Olimpia Milano tra risultati negativi, Messina e futuro
La caduta dell'Olimpia Milano in semifinale contro la Virtus apre all'ennesima estate di cambiamento, se non rifondazione. Cosa c'è nel futuro del club?

Vincere non è tutto, ma perdere non può diventare sinonimo di continuità
E' capitato di leggere in questi giorni parte di un editoriale di Luca Chiabotti, prima storica della pallacanestro italiana, nel quale si ipotizzava che all'Olimpia vincere o perdere sia più o meno la stessa cosa.
Ora, come chi ha l'abitudine di leggere questo sito sa bene, da anni combatto violentemente il concetto che considera la vittoria come unica possibilità per definire positiva una stagione. Ancor più in una competizione selvaggia come l'Eurolega, dove si parte in 18, ci si scanna per mesi, si passa ad 8 contendenti a metà aprile (10 da due anni coi Play-In) e poi si arriva alle 4 elette che vanno alale F4. Vince una sola, ad oggi sempre una squadra che non ha dominato i mesi precedenti, ed anche questo dovrebbe far riflettere. Inaccettabile pensare che le altre 17 abbiano fallito.
Il valore di una stagione, di un lavoro, di mesi di prestazioni non potrà mai essere giudicato solo in base ad un pallone che se la ride sul ferro, entrando od uscendo: quel valore deriva da un sistema di lavoro, da una continuità, da un'empatia col gruppo squadra e con ciò che lo circonda, internamente (staff e dirigenza), come esternamente (tifoseria). Ed evidentemente rapportandolo agli sforzi, primariamente finanziari, messi in campo.

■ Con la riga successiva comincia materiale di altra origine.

(** X8 on a call without a name, no token being configured. *)
Lemma tools_call_without_name_witness :
  exists answer,
    mcp_endpoint [] glob sample_registry (post None nameless_call) = Ok answer
    /\ error_code answer = Some (PyInt (-32601)).
Proof.
  refine (tools_call_without_name [] glob sample_registry (post None nameless_call)
    {| authorization := None; url_path := "/mcp"; json_body := Some nameless_call;
       state := {| allowed_tools := Some ["*"%string]; excluded_tools := None;
                   api_key := None |} |}
    ["*"%string]
    [ ("jsonrpc"%string, PyStr "2.0"); ("id"%string, PyInt 8);
      ("method"%string, PyStr "tools/call");
      ("params"%string, PyDict [("arguments"%string, PyDict [])]) ]
    [("arguments"%string, PyDict [])] _ _ _ _ _); reflexivity.
Defined.

(** X9 on the method [ping]. *)
Lemma unknown_method_reported_witness :
  mcp_endpoint [] glob sample_registry (post None ping)
  = Ok (PyDict
          [ ("jsonrpc"%string, PyStr "2.0"); ("id"%string, PyStr "a");
            ("error"%string,
             PyDict [ ("code"%string, PyInt (-32601));
                      ("message"%string, PyStr "Method not found: ping");
                      ("data"%string, PyNone) ]) ]).
Proof.
  refine (unknown_method_reported [] glob sample_registry (post None ping)
    {| authorization := None; url_path := "/mcp"; json_body := Some ping;
       state := {| allowed_tools := Some ["*"%string]; excluded_tools := None;
                   api_key := None |} |}
    ["*"%string]
    [ ("jsonrpc"%string, PyStr "2.0"); ("id"%string, PyStr "a");
      ("method"%string, PyStr "ping") ] _ _ _); reflexivity.
Defined.

(** X10 on an unknown token and a body that is not JSON. *)
Lemma refused_before_dispatch_witness :
  exists response,
    (status_code response = 401 \/ status_code response = 403)
    /\ headers response = []
    /\ post_mcp sample_keys glob strict_registry
         (with_body (post (Some "Bearer nobody"%string) ping) None) = Ok response.
Proof.
  destruct (refused_before_dispatch sample_keys (post (Some "Bearer nobody"%string) ping)
              (HTTPException 403 "Invalid API Key" []) eq_refl)
    as (response & Hstatus & Hheaders & Hsame).
  exists response. split; [exact Hstatus | split; [exact Hheaders|]].
  apply Hsame.
Defined.

(** X11 on the token [T]: [probe] and [echo] are listed. *)
Lemma listed_tools_are_callable_witness :
  let request := stamped (post (Some "Bearer T"%string) (tools_call "echo")) "T" config_T in
  registry_ok sample_registry
  /\ exists listed,
       filter_allowed_tools glob request (list_tools sample_registry) = Ok listed
       /\ List.map listed_name listed = ["probe"%string; "echo"%string].
Proof.
  intros request. split; [exact sample_registry_ok|].
  destruct (listed_tools_are_callable glob sample_registry request sample_registry_ok)
    as (listed & Hlisted & _).
  exists listed. split; [exact Hlisted|].
  assert (Ok listed = Ok (A:=list (list (string * PyValue)))
                        [ listing "probe" "reports its call" schema;
                          listing "echo" "returns its arguments" schema ]) as H.
  { rewrite <- Hlisted. reflexivity. }
  injection H as ->. reflexivity.
Defined.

In buona sostanza, senza girarci attorno, se hai investito questa valanga di denaro per limitarti a vincere lo Scudetto risulta semplicissimo definire la gestione completamente fuori strada. Nel dire ciò non si vuole gettare tutto alle ortiche, per tornare a citare la parole di Messina, ma nemmeno si può però proporre un grande fumo che annebbi la vista di chi prova a valutare serenamente il prodotto offerto.
Vincere quindi non è tutto, ma perdere non può in nessun modo essere soltanto un segno di continuità ed organizzazione che certamente apprezziamo finché non si tramuta in qualcosa di incomprensibile e che ci pare con pochi dubbi un tentativo di influenzare un'opinione pubblica che altrimenti sarebbe chiaramente negativa.